‘There is nothing like staying at home for real comfort.’ So said Jane Austen, whose Chawton retreat these days daily receives visitors in numbers that would have had Mrs. Bennett’s famous nerves in tatters. A couple of centuries later, Maya Angelou echoed the sentiment, with the words ‘The ache for home lives in all of us, the safe place where we can go as we are and not be questioned.’ While, for Charles Dickens, simply and persuasively, ‘Home is a name, a word, it is a strong one; stronger than magician ever spoke, or spirit ever answered to, in the strongest conjuration.’
At its best, the writer’s home is a sanctum, a place where peripatetic and unruly ideas are harnessed to become at last coherent; a private place of ordered calm or chaos, a vantage point from where the world comes into focus; a place in which to drink quantities of tea while scribbling – or tapping – away. But for some, the sense of belonging and the aesthetic of home itself constitute compelling muses.
Here we go on a grand literary tour of six of the best, which you happen to be able to visit.
William Wordworth’s Dove Cottage
William Wordsworth’s opus was most prolifically penned at Dove Cottage, now a museum, in the Lake District’s Grasmere, where his keen sense of the connection between self-identity, place and poetry came to the fore. Having spied his future home in 1799 on a walking tour with Samuel Taylor Coleridge who lived in nearby Keswick, he and his sister Dorothy moved in and lived at Dove Cottage for the ensuing eight years. This followed a nomadic episode in which Wordsworth had made his way across Europe; he was, by now, ready to settle down and produce a body of work. Which he roundly did.
Indeed, those immortal lines, ‘I wandered lonely as a cloud’ were inspired by a walk with his sister (Wordsworth is said to have walked 175,000 miles in his lifetime), who recorded in her Grasmere diary, ‘When we were in the woods beyond Gowbarrow park we saw a few daffodils close to the water side… we saw that there was a long belt of them along the shore, about the breadth of a country turnpike road. I never saw daffodils so beautiful they grew among the mossy stones about and about them, some rested their heads upon these stones as on a pillow for weariness and the rest tossed and reeled and danced and seemed as if they verily laughed with the wind that blew upon them over the lake, they looked so gay ever glancing ever changing.’ And thus, taking his cue from his sister, Wordsworth wrote perhaps the most famous lines in English poetry.
Agatha Christie’s Greenway
For Agatha Christie, home was a place of stirring repose. Greenway, the National Trust-owned Devon property, which until 2005 remained in the Christie family, was the writer’s holiday home from 1938 to 1959. Easily fathomable is its appeal to Christie, who had been familiar with the house since childhood. From what was once her bedroom, there is an endless vista down the River Dart, which prompted her to name Greenway ‘the loveliest place on earth.’

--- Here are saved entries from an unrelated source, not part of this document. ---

(* ===== verification/CryptoCredentials.v ===== *)
(** * The encryption of the database

    packages/xo-server/src/xo-mixins/crypto-credentials.mjs: where the two halves of the
    key are, what is done of them when the server starts, and the encryption or the
    decryption of all the records.

    The ciphers (web crypto), the encodings of Node's buffers and the random bytes are
    parameters, with their laws ([CipherLaws]).  Of the XenStore, the code uses one key,
    when its tools work; the files are a map.  The operations run one after the other:
    nothing encrypts while a migration runs, which is what its lock is for. *)

From stdpp Require Import gmap sets list.
From S2P Require Import Prelude JsValues Database.

Local Open Scope Z_scope.

Abbreviation bytes := (list ascii).
Abbreviation path := jstring.

(** ** Ciphers *)

Class Cipher (Key HmacKey : Type) := {
  (** The two keys derived from the whole one, unless it is refused. *)
  deriveKeys : bytes → option (Key * HmacKey);
  aes_encrypt : Key → bytes → bytes → bytes;
  aes_decrypt : Key → bytes → bytes → result bytes;
  hmac : HmacKey → bytes → jstring;
  utf8 : jstring → bytes;
  of_utf8 : bytes → jstring;
  base64 : bytes → jstring;
  of_base64 : jstring → bytes;
  hex : bytes → jstring;
  of_hex : jstring → bytes;
}.

Class CipherLaws (Key HmacKey : Type) `{Cipher Key HmacKey} := {
  aes_law k iv text : aes_decrypt k iv (aes_encrypt k iv text) = Ok text;
  hmac_injective k a b : hmac k a = hmac k b → a = b;
  utf8_law s : of_utf8 (utf8 s) = s;
  base64_law b : of_base64 (base64 b) = b;
  hex_law b : of_hex (trim (hex b)) = b;
}.

Definition XENSTORE_KEY_PATH : path := js "vm-data/xo-encryption-key".
Definition KEY_FILE_PATH : path := js "/var/lib/xo-server/data/xo-encryption-key".
Definition BACKUP_FILE_PATH : path := js "/var/lib/xo-server/data/encryption-backup.json".
Definition ENCRYPTION_PREFIX : jstring := js "enc:".

Inductive Migration := Encryption | Decryption.

#[export] Instance migration_eq_dec : EqDecision Migration.
Proof. solve_decision. Defined.

(** What a namespace holds: the text of each of its identifiers, none when it is null. *)
Definition Content := list (jstring * list (jstring * option jstring)).

Section credentials.
Context {R Key HmacKey : Type} `{Redis R} `{Cipher Key HmacKey}.

Record CryptoCredentials := mkCredentials {
  encryptionKey : option Key;
  hmacKey : option HmacKey;
  migrationRequired : option Migration;
  degraded : bool;
}.

Definition initial : CryptoCredentials := mkCredentials None None None false.

(** The tools of the XenStore work, are not installed, or fail. *)
Inductive Tools := Works | Missing | Broken.

(** [xenStore]: the value of the key, if it has one. *)
Record World := mkWorld {
  xenStore : option jstring;
  files : gmap path bytes;
  redis : R;
  credentials : CryptoCredentials;
}.

Definition set_credentials (f : CryptoCredentials → CryptoCredentials) : M World unit :=
  modify (λ w, mkWorld (xenStore w) (files w) (redis w) (f (credentials w))).
Definition set_degraded (b : bool) : M World unit :=
  set_credentials (λ c, mkCredentials (encryptionKey c) (hmacKey c) (migrationRequired c) b).
Definition set_migration (m : Migration) : M World unit :=
  set_credentials (λ c, mkCredentials (encryptionKey c) (hmacKey c) (Some m) (degraded c)).
Definition on_server {B} (m : M R B) : M World B := λ w,
  let '(b, r) := m (redis w) in (b, mkWorld (xenStore w) (files w) r (credentials w)).

Definition try_catch {B} (m : M World B) (handler : error → M World B) : M World B := λ w,
  match m w with (Throw e, w) => handler e w | ok => ok end.

(** ** What the credentials offer *)

Definition encrypt_text (c : CryptoCredentials) (iv : bytes) (plaintext : jstring) : result jstring :=
  match encryptionKey c with
  | None => Throw (OtherError "The encryption key needs to be extracted before encrypt can be used")
  | Some key => Ok (ENCRYPTION_PREFIX ++ base64 (iv ++ aes_encrypt key iv (utf8 plaintext)))
  end.

Definition decrypt_text (c : CryptoCredentials) (value : jstring) : result jstring :=
  if startsWith ENCRYPTION_PREFIX value then
    match encryptionKey c with
    | None => Throw (OtherError "The encryption key needs to be extracted before decrypt can be used")
    | Some key =>
        let buf := of_base64 (drop (length ENCRYPTION_PREFIX) value) in
        of_utf8 <$> aes_decrypt key (take IV_LENGTH buf) (drop IV_LENGTH buf)
    end
  else Ok value.

Definition hmac_text (c : CryptoCredentials) (plaintext : jstring) : result jstring :=
  match hmacKey c with
  | None => Throw (OtherError "The encryption key needs to be extracted before hmacIndex can be used")
  | Some key => Ok (hmac key (utf8 plaintext))
  end.

(** [cryptoCredentials]: what the collections are given. *)
Definition cryptoCredentials (encryptionEnabled : bool) (c : CryptoCredentials) : option Crypto :=
  if encryptionEnabled then Some (mkCrypto (degraded c) (hmac_text c) (encrypt_text c) (decrypt_text c)) else None.

(** ** Keys *)

(** What the server finds when it starts; [iv] gives the bytes drawn for each entry. *)
Context (encryptionEnabled : bool) (tools : Tools) (can_write : bool) (newHalves : bytes * bytes) (iv : jstring → jstring → bytes).
Context (content_text : Content → bytes).

(** Null when the tools are not there. *)
Definition readXenStoreKey : M World (option (option bytes)) :=
  match tools with
  | Missing => set_degraded true ;; mret None
  | Broken => lift (Throw (OtherError "xenstore-read"))
  | Works => w ← gets (λ w, w); mret (Some (of_hex <$> (trim <$> xenStore w)))
  end.

Definition _loadKey (halfA halfB : bytes) : M World unit :=
  match deriveKeys (halfA ++ halfB) with
  | Some (key, hkey) => set_credentials (λ c, mkCredentials (Some key) (Some hkey) (migrationRequired c) false)
  | None => mret tt
  end.

Definition writeFile (p : path) (data : bytes) : M World unit :=
  if can_write then modify (λ w, mkWorld (xenStore w) (<[p := data]> (files w)) (redis w) (credentials w))
  else lift (Throw (OtherError "EACCES")).
Definition removeFile (p : path) : M World unit :=
  if can_write then modify (λ w, mkWorld (xenStore w) (delete p (files w)) (redis w) (credentials w))
  else lift (Throw (OtherError "EACCES")).
Definition writeXenStore (value : option jstring) : M World unit :=
  match tools with
  | Works => modify (λ w, mkWorld value (files w) (redis w) (credentials w))
  | _ => lift (Throw (OtherError "xenstore-write"))
  end.
Definition ignoring (m : M World unit) : M World unit := try_catch m (λ _, mret tt).

(** New halves, each kept where it has to be; both are removed when one is not. *)
Definition generateKeys : M World unit :=
  try_catch
    (writeXenStore (Some (hex newHalves.1)) ;;
     writeFile KEY_FILE_PATH newHalves.2 ;;
     _loadKey newHalves.1 newHalves.2 ;;
     c ← gets credentials;
     if degraded c then mret tt else set_migration Encryption)
    (λ _, ignoring (writeXenStore None) ;; ignoring (removeFile KEY_FILE_PATH)).
(* ===== verification/Subjects.v ===== *)
(** * Users and groups

    packages/xo-server/src/xo-mixins/subjects.mjs: the accounts of the server, the groups
    they are in, and the registration of the users of authentication providers.

    The two collections are seen through the interface [Store], of which
    [SubjectModels.v] gives an instance over the database.  The operations run one after
    the other, with what they start and do not wait for; the ACLs, the tokens and the
    connections that [deleteUser] and [deleteGroup] clean up are left out.  The hashes of
    passwords are parameters. *)

From stdpp Require Import gmap sets list.
From S2P Require Import Prelude JsValues Database.

Local Open Scope Z_scope.

(** ** Users and groups *)

Record Provider := mkProvider { provider_id : jstring; provider_data : option jstring }.

#[export] Instance provider_eq_dec : EqDecision Provider.
Proof. solve_decision. Defined.

(** Groups, providers and preferences that are undefined are empty ones: they are stored
    the same way. *)
Record User := mkUser {
  email : option jstring;
  username : option jstring;
  name : option jstring;
  firstname : option jstring;
  lastname : option jstring;
  permission : option jstring;
  pw_hash : option jstring;
  authProviders : gmap jstring Provider;
  groups : list jstring;
  preferences : gmap jstring value;
}.

Record Group := mkGroup {
  group_name : option jstring;
  provider : option jstring;
  providerGroupId : option jstring;
  users : list jstring;
  aclRoleIds : option (list jstring);
}.

#[export] Instance user_eq_dec : EqDecision User.
Proof. solve_decision. Defined.
#[export] Instance group_eq_dec : EqDecision Group.
Proof. solve_decision. Defined.

Definition set_groups (l : list jstring) (u : User) : User :=
  mkUser (email u) (username u) (name u) (firstname u) (lastname u) (permission u) (pw_hash u) (authProviders u) l (preferences u).
Definition set_users (l : list jstring) (g : Group) : Group :=
  mkGroup (group_name g) (provider g) (providerGroupId g) l (aclRoleIds g).
Definition group_unserialize (r : record) : Group :=
  mkGroup (text_field r (js "name")) (text_field r (js "provider")) (text_field r (js "providerGroupId"))
    (parseProp ids_parse r (js "users") [])
    (match r !! js "aclRoleIds" with Some (Nested t _) => ids_parse t | _ => None end).

(** What [unserialize] changes of its record is not indexed. *)
Definition user_class : ModelClass User := mkModelClass user_serialize user_unserialize (λ r, r) (λ _ _ _, true).
Definition group_class : ModelClass Group := mkModelClass group_serialize group_unserialize (λ r, r) (λ _ _ _, true).

(** ** Checks *)

Definition user_namespace : jstring := js "user".
Definition group_namespace : jstring := js "group".
Definition group_indexes : list jstring := [js "name"].

Section hooks.
Context {R : Type} `{Redis R} `{Json} (crypto : option Crypto).

Definition _checkUnique (field : jstring) (value : option jstring) : M R unit :=
  match value with
  | None => mret tt
  | Some v =>
      existingUser ← first crypto user_class user_namespace UNIQUE_FIELDS {[field := Str v]};
      match existingUser with Some _ => lift (Throw (objectAlreadyExists (js "user"))) | None => mret tt end
  end.

Definition user_beforeAdd (user : User) : M R unit :=
  for_each UNIQUE_FIELDS (λ field, _checkUnique field (unique_field field user)).
Definition user_beforeUpdate (user previous : User) : M R unit :=
  for_each UNIQUE_FIELDS (λ field,
    if decide (unique_field field user = unique_field field previous) then mret tt
    else _checkUnique field (unique_field field user)).

Definition name_value (o : option jstring) : value := match o with Some n => Str n | None => Undefined end.

Definition group_beforeAdd (group : Group) : M R unit :=
  b ← exists_model crypto group_class group_namespace group_indexes {[js "name" := name_value (group_name group)]};
  if (b : bool) then lift (Throw (groupAlreadyExists (name_text (group_name group)))) else mret tt.
Definition group_beforeUpdate (group previous : Group) : M R unit :=
  if decide (group_name group = group_name previous) then mret tt else group_beforeAdd group.

(** *** On the models alone *)

Definition taken_in (D : models) (field value : jstring) : bool :=
  existsb (λ x, match x.2 !! field with Some v => same (toString v) value | None => false end) (map_to_list D).
Definition check_in (D : models) (field : jstring) (value : option jstring) : result unit :=
  match value with
  | Some v => if taken_in D field v then Throw (objectAlreadyExists (js "user")) else Ok tt
  | None => Ok tt
  end.
Definition user_addCheck (u : User) (D : models) : result unit :=
  foldr (λ field (k : result unit), check_in D field (unique_field field u) ;; k) (Ok tt) UNIQUE_FIELDS.
Definition user_updateCheck (u previous : User) (D : models) : result unit :=
  foldr (λ field (k : result unit),
    (if decide (unique_field field u = unique_field field previous) then Ok tt else check_in D field (unique_field field u)) ;; k) (Ok tt) UNIQUE_FIELDS.
Definition group_addCheck (g : Group) (D : models) : result unit :=
  if taken_in D (js "name") (name_text (group_name g)) then Throw (groupAlreadyExists (name_text (group_name g))) else Ok tt.
Definition group_updateCheck (g previous : Group) (D : models) : result unit :=
  if decide (group_name g = group_name previous) then Ok tt else group_addCheck g D.
End hooks.

(** ** The collections as a store *)

Section store.
Context {R : Type} `{Redis R} `{Json} (crypto : option Crypto) (draw : jstring → jstring).

Definition user_write (replace : bool) (id : jstring) (u : User) : M R (list (jstring * User)) :=
  _add crypto user_class user_namespace UNIQUE_FIELDS (user_beforeAdd crypto) (user_beforeUpdate crypto) replace
    [mkInput (Some id) [] (draw id) u].
Definition group_write (replace : bool) (id : jstring) (g : Group) : M R (list (jstring * Group)) :=
  _add crypto group_class group_namespace group_indexes (group_beforeAdd crypto) (group_beforeUpdate crypto) replace
    [mkInput (Some id) [] (draw id) g].
(** * The Janet back end of pegen: a shallow embedding

    This development embeds [pegen/janet_generator.py] and [pegen/build.py]
    and proves properties of the text they emit.

    Python objects become records and inductive types, the generator's
    mutable attributes become one state record threaded through a state and
    exception monad, Python exceptions become the [Raise] result. *)

From Stdlib Require Import Strings.String Strings.Ascii Arith Lia List Sorting.Sorted.
From stdpp Require Import base option list gmap sets strings pretty sorting.

Local Open Scope string_scope.
Local Open Scope list_scope.

(** ** Python strings

    A Python [str] is modelled by [string], one [ascii] per code point (the
    code points below 256). *)

Module PyStr.

Definition dquote : string := String (ascii_of_nat 34) EmptyString.
Definition backslash : string := String (ascii_of_nat 92) EmptyString.
Definition backtick : string := String (ascii_of_nat 96) EmptyString.
Definition newline : ascii := ascii_of_nat 10.

(** [s.startswith(p)] *)
Definition startswith (s p : string) : bool := String.prefix p s.

(** [s.endswith(suf)] *)
Fixpoint endswith (s suf : string) : bool :=
  if String.eqb s suf then true
  else match s with
       | EmptyString => false
       | String _ s' => endswith s' suf
       end.

(** [p in s] for a substring [p] *)
Fixpoint contains (p s : string) : bool :=
  if String.prefix p s then true
  else match s with
       | EmptyString => false
       | String _ s' => contains p s'
       end.

(** [s.count(c)] for a one-character [c] *)
Fixpoint count (c : ascii) (s : string) : nat :=
  match s with
  | EmptyString => 0
  | String d s' => (if Ascii.eqb c d then 1 else 0) + count c s'
  end.

(** [c * n] for a one-character string *)
Fixpoint repeat (c : string) (n : nat) : string :=
  match n with
  | 0 => EmptyString
  | S n' => c +:+ repeat c n'
  end.

(** [sep.join(l)] *)
Fixpoint join (sep : string) (l : list string) : string :=
  match l with
  | [] => EmptyString
  | [x] => x
  | x :: l' => x +:+ sep +:+ join sep l'
  end.

(** [s.replace(old, new)] for a non-empty [old]: the occurrences are replaced
    from the left and do not overlap; [skip] counts the characters of a
    replaced occurrence that are still to be dropped. *)
Fixpoint replace_from (old new : string) (skip : nat) (s : string) : string :=
  match s with
  | EmptyString => EmptyString
  | String c s' =>
      match skip with
      | S k => replace_from old new k s'
      | 0 =>
          if String.prefix old s
          then new +:+ replace_from old new (String.length old - 1) s'
          else String c (replace_from old new 0 s')
      end
  end.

In her autobiography, she recalls ‘...one day we saw that a house was up for sale that I had known when I was young – Greenway House, on the Dart, a house that my mother had always said, and I had always thought also, was the most perfect of the various properties on the Dart… and very beautiful the house and grounds were. A white Georgian house of about 1780 or 90, with woods sweeping down to the Dart below… the ideal house, a dream house.’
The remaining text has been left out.